In the journal report, Nira Alperson-Afil and her colleagues noted, “Modern use of space requires social organization and communication between group members, and is thought to involve kinship, gender, status and skill.”
Dr. Alperson-Afil, an archaeologist at Hebrew University in Jerusalem, and researchers from Germany, Israel and the United States analyzed the remains from Gesher Benot Ya’aqov, in the northern Jordan River Valley, where human ancestors had lived on the shore of an ancient lake. Superimposed levels of artifacts indicated the site was occupied over a period of 100,000 years.
Excavations directed by Naama Goren-Inbar, also of Hebrew University, had already exposed evidence, reported a year ago, that occupants of the site had the ability to make and control fire. If correct, this is the first definitive example of fire-making mastery.

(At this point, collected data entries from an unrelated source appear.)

Definition dirlink (dp : nat) (name : Z -> Z) (inum : Z) : FM Z :=
  r ← dirlookup dp name;
  match r with
  | Some (ip, _) => iput ip ;; mret (-1)
  | None =>
    ip ← getino dp;
    off ← dirlink_loop dp 0 (dir_fuel (di_size (i_di ip)));
    w ← writei dp (mkdirent name inum) off de_size;
    if negb (w =? de_size) then panic "dirlink" else mret 0
  end.

(** ** Paths: a path is its bytes before the terminating nul *)

Definition slash : Z := 47.

Fixpoint skip_slashes (p : list Z) : list Z :=
  match p with
  | c :: p' => if c =? slash then skip_slashes p' else p
  | [] => []
  end.

(** The bytes up to the next slash or the end, and the rest. *)
Fixpoint span_elem (p : list Z) : list Z * list Z :=
  match p with
  | c :: p' =>
    if c =? slash then ([], p)
    else let '(e, r) := span_elem p' in (c :: e, r)
  | [] => ([], [])
  end.

(** [name] is the array of DIRSIZ bytes that receives the element. *)
Definition skipelem (path name : list Z) : option (list Z * list Z) :=
  match skip_slashes path with
  | [] => None
  | p =>
    let '(e, r) := span_elem p in
    let name :=
      if (DIRSIZ <=? length e)%nat then write_at name 0 (take DIRSIZ e)
      else write_at name 0 (e ++ [0]) in
    Some (skip_slashes r, name)
  end.

(** The loop of namex.  The result is the inode, or none, and the name. *)
Fixpoint namex_loop (ip : nat) (path : list Z) (nameiparent : bool) (name : list Z)
    (fuel : nat) : FM (option nat * list Z) :=
  match fuel with
  | O => nofuel
  | S f =>
    match skipelem path name with
    | None =>
      if nameiparent then iput ip ;; mret (None, name) else mret (Some ip, name)
    | Some (path, name) =>
      ilock (Some ip) ;;
      x ← getino ip;
      if negb (di_type (i_di x) =? T_DIR) then iunlockput ip ;; mret (None, name) else
      if nameiparent && bool_decide (path = []) then
        iunlock (Some ip) ;; mret (Some ip, name)
      else
      r ← dirlookup ip (lit name);
      match r with
      | None => iunlockput ip ;; mret (None, name)
      | Some (next, _) =>
        iunlockput ip ;;
        namex_loop next path nameiparent name f
      end
    end
  end.

Definition my_cwd : FM nat :=
  i ← zoom f_procs set_f_procs myproc;
  p ← zoom f_procs set_f_procs (getproc i);
  match p_cwd p with Some c => mret c | None => fault end.

Definition namex (path : list Z) (nameiparent : bool) (name : list Z)
    : FM (option nat * list Z) :=
  ip ← (if bool_decide (List.hd_error path = Some slash) then iget ROOTDEV ROOTINO
        else c ← my_cwd; idup c);
  namex_loop ip path nameiparent name (S (length path)).

Definition namei (path : list Z) : FM (option nat) :=
  r ← namex path false (replicate DIRSIZ 0);
  mret r.1.

Definition nameiparent (path name : list Z) : FM (option nat * list Z) :=
  namex path true name.

End FsOps.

“This is an extraordinary site,” said Alison S. Brooks, an anthropology professor at George Washington University, who was not involved in the research. “There are very, very few such sites from that time in Africa, the Middle East or anywhere.”
The identity of the occupants of Gesher Benot Ya’aqov is unknown; none of their skeletal remains have been found there. Scientists said they could have been Homo erectus, a species that presumably left Africa more than a million years earlier, or a more recent intermediate species in the human family.
Dr. Alperson-Afil’s team reported that the occupants “skillfully produced stone tools, systematically butchered and exploited animals, gathered plant food and controlled fire.” Burned flint, wood and other organic material showed the presence of fires in hearths at specific places.
Dr. Goren-Inbar and Dr. Sharon said, “The fact that we recognized activity zones and defined some of the activities that took place there is a breakthrough by itself.”